Aprosody tests. This battery is designed to evaluate recognition of facial emotion and comprehension of emotional prosody, respectively. Visual perception of emotion will be tested using emotional faces from the Eckman series, and used to determine the presence of visual sensory aprosodia. Verbal sensory aprosodia will be determined by testing the patient's ability to recognize emotional intonation in voices using audio tapes developed by Kenneth Heilman and colleagues. We have used these tapes previously to study aprosodia following stroke (Starkstein et al 1994).

Assessment of Functioning
The functional assessment of TBI patients comprises the following assessments:

-Glasgow Outcome Scale (GOS) (Jennett and Bond 1975). In assessing brain-injured patients, the GOS takes into account survival, level of care needed in daily living, and social re-integration. The 5-category GOS has been widely used since 1975, and has acquired international acceptance.

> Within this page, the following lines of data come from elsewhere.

(** Why a run has no hash. *)
Inductive Failure :=
| CouldNotRun
| WaitFailed
| ExitedWith (code : option Z) (stderr : bytes)
| NoBytes.

(** @src rust/conformance/src/main.rs 20-27 Outcome *)
Record Outcome := mkOutcome { fixture : string; mode : string; expected : string; actual : Failure + string }.

(** @src rust/conformance/src/main.rs 29-33 Outcome::passed *)
Definition passed (o : Outcome) : bool := match actual o with inr a => String.eqb a (expected o) | inl _ => false end.

(** What a command line asks for: nothing it understands, or a run. *)
Inductive Request := Usage | Run (impl_cmd : list string) (report : option string).

(** The words up to the next [--report]. *)
Fixpoint command_words (argv : list string) : list string * list string :=
  match argv with
  | [] => ([], [])
  | a :: rest => if String.eqb a "--report" then ([], argv) else let '(c, r) := command_words rest in (a :: c, r)
  end.

Fixpoint flags (fuel : nat) (argv : list string) (impl_cmd : list string) (report : option string) : option Request :=
  match argv with
  | [] => Some (if bool_decide (impl_cmd = []) then Usage else Run impl_cmd report)
  | a :: rest =>
      match fuel with
      | O => None
      | S fuel =>
          if String.eqb a "--impl" then let '(c, rest) := command_words rest in flags fuel rest (impl_cmd ++ c) report
          else if String.eqb a "--report" then flags fuel (tail rest) impl_cmd (head rest)
          else Some Usage
      end
  end.

(** The arguments after the program's name; each turn of the loop takes a word. *)
(** @src rust/conformance/src/main.rs 103-132 main *)
Definition request (argv : list string) : option Request :=
  match argv with
  | "run"%string :: rest => flags (length rest) rest [] None
  | _ => Some Usage
  end.

Section conformance.
Context `{H : Hex}.
Variable sha256 : bytes → bytes.

(** @src rust/conformance/src/main.rs 16-18 sha256_hex *)
Definition sha256_hex (b : bytes) : string := b2s (hex_encode (sha256 b)).

(** [spawn cmd mode seed body] is what the command does when run so. *)
Variable spawn : list string → string → string → bytes → Ran.

(** @src rust/conformance/src/main.rs 35-84 run_one *)
Definition run_one (impl_cmd : list string) (body : bytes) (mode seed : string) : Failure + string :=
  match spawn impl_cmd mode seed body with
  | NotSpawned => inl CouldNotRun
  | NotWaitedFor => inl WaitFailed
  | Exited code stdout stderr =>
      if negb (bool_decide (code = Some 0)) then inl (ExitedWith code stderr)
      else match stdout with [] => inl NoBytes | _ => inr (sha256_hex stdout) end
  end.

(** The outcomes of the fixtures, in order; [None] for one that cannot be read. *)
(** @src rust/conformance/src/main.rs 138-158 main *)
Fixpoint outcomes (corpus : string → option bytes) (impl_cmd : list string) (seed : string) (vs : list (string * ExpectedHashes)) : option (list Outcome) :=
  match vs with
  | [] => Some []
  | (fixture, e) :: vs =>
      body ← corpus fixture;
      let here := (λ m, mkOutcome fixture m (if String.eqb m "canonical" then canonical_sha256 e else sealed_sha256 e) (run_one impl_cmd body m seed)) <$> MODES in
      rest ← outcomes corpus impl_cmd seed vs;
      Some (here ++ rest)
  end.

(** The exit status and the outcomes printed; [writable] says of a path whether the
    report can be written there. *)
(** @src rust/conformance/src/main.rs 103-209 main *)
Definition conformance_main (argv : list string) (v : Vectors) (corpus : string → option bytes) (writable : string → bool) : Z * list Outcome :=
  match request argv with
  | Some (Run impl_cmd report) =>
      match outcomes corpus impl_cmd (signing_seed_hex v) (vectors v) with
      | None => (2, [])
      | Some os =>
          let failed := filter (λ o, passed o = false) os in
          let written := match report with Some path => writable path | None => true end in
          (if negb written then 2 else if bool_decide (failed = []) then 0 else 1, os)
      end
  | _ => (2, [])
  end.
End conformance.
End Conformance.

(** * Lemmas *)

Section verify.
Context `{C : Ed25519} `{CL : !Ed25519Laws C} `{K : !KeyCodec C} `{KL : !KeyCodecLaws K} `{H : Hex} `{HL : !HexLaws H}.
Variable decode : bytes → option Event.

(** A word that is read as a file's path, and one that is not a call for help. *)
Definition operand (a : string) : Prop := starts_with (s2b "-") (s2b a) = false.
Definition not_help (a : string) : Prop := a ≠ "--help"%string ∧ a ≠ "-h"%string.

Lemma operand_ne a o : operand a → starts_with (s2b "-") (s2b o) = true → a ≠ o.
Proof. intros Ha Ho ->. unfold operand in Ha. congruence. Qed.

Lemma operand_not_help a : operand a → not_help a.
Proof. intros Ha. split; by apply (operand_ne a _ Ha). Qed.

Lemma read_operand a args o : operand a →
  Verify.read_args (a :: args) o = Verify.read_args args (Verify.mkOptions (Verify.key_hex o) (Verify.key_file o) (Some a) (Verify.quiet o)).
Proof.
  intros Ha. cbn [Verify.read_args]. rewrite !bool_decide_false by (by apply (operand_ne a _ Ha)). cbn [orb]. by rewrite Ha.
Qed.
(* ===== verification/Up.v ===== *)
(** ajar-up as a program (rust/connectors/up/src/main.rs): its command line, the two
    egress configurations it writes (consumer.rs), where it looks for a connector
    (producer.rs), what it comes to from an operator's packet,
    and what it leaves in the directory. *)
From Stdlib Require Import ZArith Lia.
From Stdlib Require Import Strings.String.
From S2P Require Import Onboard.

Local Open Scope Z_scope.

(** * The command line *)

Record Flags := mkFlags {
  packet_path : option string; dir : option string; signing_key : option string; no_exec : bool; check : bool;
  to_tak : option string; to_http : option string; timeout_secs : Z
}.
Definition no_flags : Flags := mkFlags None None None false false None None 5.

(** [None] is the usage, and exit status 2. *)
(** @src rust/connectors/up/src/main.rs 31-63 main *)
Fixpoint read_args (args : list string) (f : Flags) : option Flags :=
  let '(mkFlags pa di sk ne ch tak http secs) := f in
  match args with
  | [] => match pa with Some _ => Some f | None => None end
  | arg :: args =>
      if String.eqb arg "--dir" then match args with v :: args => read_args args (mkFlags pa (Some v) sk ne ch tak http secs) | [] => None end
      else if String.eqb arg "--signing-key" then match args with v :: args => read_args args (mkFlags pa di (Some v) ne ch tak http secs) | [] => None end
      else if String.eqb arg "--no-exec" then read_args args (mkFlags pa di sk true ch tak http secs)
      else if String.eqb arg "--check" then read_args args (mkFlags pa di sk ne true tak http secs)
      else if String.eqb arg "--to-tak" then match args with v :: args => read_args args (mkFlags pa di sk ne ch (Some v) http secs) | [] => None end
      else if String.eqb arg "--to-http" then match args with v :: args => read_args args (mkFlags pa di sk ne ch tak (Some v) secs) | [] => None end
      else if String.eqb arg "--timeout-secs" then
        match args with v :: args => match parse_u64 (s2b v) with Some n => read_args args (mkFlags pa di sk ne ch tak http n) | None => None end | [] => None end
      else if String.eqb arg "-h" || String.eqb arg "--help" then None
      else match pa with
           | None => if starts_with (s2b "-") (s2b arg) then None else read_args args (mkFlags (Some arg) di sk ne ch tak http secs)
           | Some _ => None
           end
  end.

(** [Path::file_stem]. *)
Definition file_stem (l : list Component) : option string :=
  match last l with
  | Some (Normal n) =>
      Some match rfind_byte 46 (s2b n) with
           | Some k => if 0 <? k then b2s (take (Z.to_nat k) (s2b n)) else n
           | None => n
           end
  | _ => None
  end.

(** [Path::parent] as components; of the root and of nothing there is none. *)
Definition parent (l : list Component) : option (list Component) :=
  match last l with Some RootDir | None => None | Some _ => Some (removelast l) end.

(** Where a packet unpacks: beside it, under its name without the extension. *)
(** @src rust/connectors/up/src/main.rs 64-73 main *)
Definition default_dir (packet : string) : list Component :=
  let l := components packet in
  default [CurDir] (parent l) ++ [Normal (default "packet"%string (file_stem l))].

Definition show_component (c : Component) : string := match c with RootDir => "" | CurDir => "." | ParentDir => ".." | Normal n => n end.
(** A path from its components; a repeated separator is not kept. *)
Definition render (l : list Component) : string :=
  match l with [RootDir] => "/" | _ => String.concat "/" (show_component <$> l) end.

Definition unpack_dir (f : Flags) (packet : string) : string := default (render (default_dir packet)) (dir f).

(** * What it writes and starts *)

Section up.
Context `{C : Ed25519} `{K : !KeyCodec C} `{H : Hex}.
Variable sha256 : bytes → bytes.
Variable from_slice : bytes → option Manifest.
Variable outside : string → option bytes.
Variable config_toml : string → bytes → string → string → bytes → option bytes → option bytes.
Variable writable : string → bool.
Variable decode : bytes → option Event.
Definition quoted (key : string) (value : bytes) : bytes := s2b key ++ s2b " = " ++ [34] ++ value ++ [34; 10].
(* ===== verification/Fixture.v ===== *)
(** The conformance fixtures (rust/conformance/src/lib.rs) and the smallest
    implementation of the contract (rust/examples/conformance-adapter), run by the
    conformance command of [Tools]: the SDK conforms exactly when its own canonical
    and sealed bytes have the hashes of the vectors. *)
From Stdlib Require Import ZArith Lia.
From Stdlib Require Import Strings.String.
From S2P Require Import Tools.

Local Open Scope Z_scope.

(** * The fixtures *)

(** @src rust/conformance/src/lib.rs 72-79 FixtureGeo *)
Record FixtureGeo := mkFixtureGeo { fg_latitude : f64; fg_longitude : f64; fg_altitude_m : f64 }.

(** @src rust/conformance/src/lib.rs 81-85 FixtureAttr *)
Record FixtureAttr := mkFixtureAttr { fa_key : string; fa_value : string }.

(** As serde reads the file: a field left out has its default. *)
(** @src rust/conformance/src/lib.rs 47-70 FixtureEvent *)
Record FixtureEvent := mkFixture {
  fx_schema_version : string; fx_id : string; fx_source_id : string; fx_entity_type : string; fx_timestamp : string;
  fx_received_at : string; fx_location : option FixtureGeo; fx_payload : bytes; fx_policy_tags : list string; fx_confidence : f64;
  fx_attributes : list FixtureAttr; fx_metadata : list FixtureAttr
}.

Section fixture.
Context `{C : Ed25519} `{K : !KeyCodec C} `{H : Hex}.
(** serde_json on a fixture, the base64 crate's standard alphabet, and the SDK's
    protobuf encoding. *)
Variable from_str : bytes → option FixtureEvent.
Variable base64 : bytes → option bytes.
Variable canonical_bytes : Event → bytes.

(** @src rust/conformance/src/lib.rs 94-136 fixture_from_str *)
Definition fixture_from_str (raw : bytes) : option Event :=
  f ← from_str raw;
  payload ← (match fx_payload f with [] => Some [] | p => base64 p end);
  let attribute a := mkAttribute (fa_key a) (fa_value a) in
  Some (mkEvent (fx_schema_version f) (fx_id f) (fx_source_id f) (fx_entity_type f) (fx_timestamp f) (fx_received_at f)
    ((λ g, mkGeoPoint (fg_latitude g) (fg_longitude g) (fg_altitude_m g)) <$> fx_location f)
    payload (fx_policy_tags f) (fx_confidence f) (attribute <$> fx_attributes f) (attribute <$> fx_metadata f)).

(** [args] with the program's name first; [None] is the exit with an error. *)
(** @src rust/examples/conformance-adapter/src/main.rs 12-39 main *)
Definition adapter (args : list string) (seed_var : option string) (stdin : bytes) : option bytes :=
  let mode := default ""%string (args !! 1%nat) in
  if negb (utf8_valid stdin) then None
  else
    event ← fixture_from_str stdin;
    let canonical := canonical_bytes event in
    if String.eqb mode "canonical" then Some canonical
    else if String.eqb mode "sealed" then
      seed_hex ← seed_var;
      raw ← hex_decode (trim (s2b seed_hex));
      seed ← exactly 32 raw;
      Some (seal canonical (sk_from_bytes seed))
    else None.

(** The adapter as a process of the conformance command. *)
Definition adapter_process (cmd : list string) (mode seed : string) (body : bytes) : Conformance.Ran :=
  match adapter (cmd ++ [mode]) (Some seed) body with
  | Some out => Conformance.Exited (Some 0) out []
  | None => Conformance.Exited (Some 1) [] (s2b "Error")
  end.

Lemma adapter_exits cmd mode seed body out err :
  adapter_process cmd mode seed body = Conformance.Exited (Some 0) out err ↔ adapter (cmd ++ [mode]) (Some seed) body = Some out ∧ err = [].
Proof. unfold adapter_process. destruct (adapter _ _ _); (split; [try done; by intros [= -> <-]|by intros [[= ->] ->]]). Qed.
End fixture.

(** * Property *)

Section conforms.
Context `{C : Ed25519} `{CL : !Ed25519Laws C} `{K : !KeyCodec C} `{H : Hex} `{HL : !HexLaws H}.
Variable sha256 : bytes → bytes.
Hypothesis sha256_bytes : ∀ b, bytes_ok (sha256 b).
Variable from_str : bytes → option FixtureEvent.
Variable base64 : bytes → option bytes.
Variable canonical_bytes : Event → bytes.

Lemma seal_filled canonical k : seal canonical k ≠ [].
Proof. unfold seal. intros [E _]%app_eq_nil. pose proof (sig_len (sign k canonical)) as Hl. rewrite E in Hl. done. Qed.

(** the SDK conforms exactly when its bytes are those of the vectors. Run on the
    adapter, with its fixtures readable and the seed of the vectors 32 bytes, the
    conformance command exits with success if and only if of every fixture, as an
    event, the canonical bytes are not empty and have the canonical hash, and the
    bytes sealed with the seed's key have the sealed one. *)
Theorem adapter_conforms argv cmd report v corpus writable seed :
  Conformance.request argv = Some (Conformance.Run [cmd] report) → (∀ p, report = Some p → writable p = true) →
  hex_decode (trim (s2b (Conformance.signing_seed_hex v))) = Some seed → zlen seed = 32 →
  (∀ f, f ∈ (Conformance.vectors v).*1 → ∃ body e, corpus f = Some body ∧ utf8_valid body = true ∧ fixture_from_str from_str base64 body = Some e) →
  (Conformance.conformance_main sha256 (adapter_process from_str base64 canonical_bytes) argv v corpus writable).1 = 0
  ↔ ∀ f x body e, (f, x) ∈ Conformance.vectors v → corpus f = Some body → fixture_from_str from_str base64 body = Some e →
      canonical_bytes e ≠ []
      ∧ Conformance.sha256_hex sha256 (canonical_bytes e) = Conformance.canonical_sha256 x
      ∧ Conformance.sha256_hex sha256 (seal (canonical_bytes e) (sk_from_bytes seed)) = Conformance.sealed_sha256 x.
Proof.
  intros Hr Hw Hs Hl Hc.
  assert (∀ m body e, utf8_valid body = true → fixture_from_str from_str base64 body = Some e →
    adapter from_str base64 canonical_bytes ([cmd] ++ [m]) (Some (Conformance.signing_seed_hex v)) body
    = if String.eqb m "canonical" then Some (canonical_bytes e) else if String.eqb m "sealed" then Some (seal (canonical_bytes e) (sk_from_bytes seed)) else None) as Ha.
  { intros m body e Hu He. unfold adapter. cbn [app lookup list_lookup default]. rewrite Hu, He. cbn [negb mbind option_bind].
    rewrite Hs. cbn [mbind option_bind]. unfold exactly. by rewrite Hl. }
  destruct (conformance_verdict sha256 sha256_bytes (adapter_process from_str base64 canonical_bytes) argv [cmd] report v corpus writable Hr Hw) as (_ & Hv & _).
  { intros f Hf. destruct (Hc f Hf) as (body & _ & -> & _). by eexists. }
  rewrite Hv. split.
  - intros Hall f x body e Hin Hb He. destruct (Hc f) as (body' & e' & Hb' & Hu & He'); [apply list_elem_of_fmap; by exists (f, x)|].
    rewrite Hb in Hb'. injection Hb' as <-. specialize (Ha).
    destruct (Hall f x body "canonical"%string Hin Hb) as (out & err & (E & _)%adapter_exits & Hn & Hh); [by left|]. rewrite (Ha _ _ _ Hu He) in E. injection E as <-.
    destruct (Hall f x body "sealed"%string Hin Hb) as (out & err' & (E & _)%adapter_exits & Hn' & Hh'); [by right; left|]. rewrite (Ha _ _ _ Hu He) in E. injection E as <-. done.
  - intros Hall f x body m Hin Hb Hm. destruct (Hc f) as (body' & e & Hb' & Hu & He); [apply list_elem_of_fmap; by exists (f, x)|].
    rewrite Hb in Hb'. injection Hb' as <-. destruct (Hall f x body e Hin Hb He) as (H1 & H2 & H4). pose proof (seal_filled (canonical_bytes e) (sk_from_bytes seed)) as H3.
    pose proof (Ha m body e Hu He) as Hm'.
    apply elem_of_cons in Hm as [->|[->|[]%elem_of_nil]%elem_of_cons]; eexists _, []; (split; [apply adapter_exits; split; [exact Hm'|done]|done]).
Qed.
End conforms.

(** * Witness *)

Definition ex_fixture : FixtureEvent := mkFixture "v1" "1" "a" "t" "2026-06-10T08:00:00Z" "" None [] [] f_zero [mkFixtureAttr "k" "v"] [].
Definition ex_from_str (raw : bytes) : option FixtureEvent := if bool_decide (raw = s2b "{}") then Some ex_fixture else None.
Definition ex_encode (e : Event) : bytes := s2b (ev_source_id e).
Definition ex_seed_hex : string := b2s (@hex_encode hex_real ex_seed).
Definition ex_hash (b : bytes) : string := @Conformance.sha256_hex hex_real toy_sha b.
Definition ex_golden : Conformance.Vectors :=
  Conformance.mkVectors ex_seed_hex "" [("minimal"%string, Conformance.mkExpected (ex_hash [97]) (ex_hash (@seal toy2 [97] (@sk_from_bytes toy2 toy2_codec ex_seed))))].

Lemma adapter_conforms_witness :
  (@Conformance.conformance_main hex_real toy_sha (@adapter_process toy2 toy2_codec hex_real ex_from_str (λ _, None) ex_encode)
     ["run"; "--impl"; "adapter"]%string ex_golden (λ _, Some (s2b "{}")) (λ _, true)).1 = 0.
Proof.
  apply (@adapter_conforms toy2 toy2_laws toy2_codec hex_real hex_real_laws toy_sha toy_sha_bytes ex_from_str (λ _, None) ex_encode
    ["run"; "--impl"; "adapter"]%string "adapter" None ex_golden (λ _, Some (s2b "{}")) (λ _, true) ex_seed).
  - vm_compute. reflexivity.
  - done.
  - vm_compute. reflexivity.
  - reflexivity.
  - intros f _. exists (s2b "{}"), (mkEvent "v1" "1" "a" "t" "2026-06-10T08:00:00Z" "" None [] [] f_zero [mkAttribute "k" "v"] []).
    split_and!; [reflexivity|vm_compute; reflexivity|vm_compute; reflexivity].
  - intros f x body e Hin [= <-] He. apply list_elem_of_singleton in Hin. injection Hin as -> ->. vm_compute in He. injection He as <-.
    split_and!; [vm_compute; discriminate|vm_compute; reflexivity|vm_compute; reflexivity].
Defined.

-Rancho Los Amigos Hospital Levels of Cognitive Functioning (RLCF) (Hagen et al 1979). The RLCF is an 8-category classification of recovery from TBI. It is based primarily on cognitive and behavioral performance with the primary emphasis being memory and agitation.
-John Hopkins Functioning Inventory (JHFI) (Robinson and Szetela 1981). The scale measures functional independence and communicative functions. Scores range from 0 to 27, with higher scores indicating more severe functional impairment. This is a valid and reliable scale for activities of daily living, and has been used extensively in brain-damaged patients.
-Functional Independence Measure (FIM) (Forer et al 1987).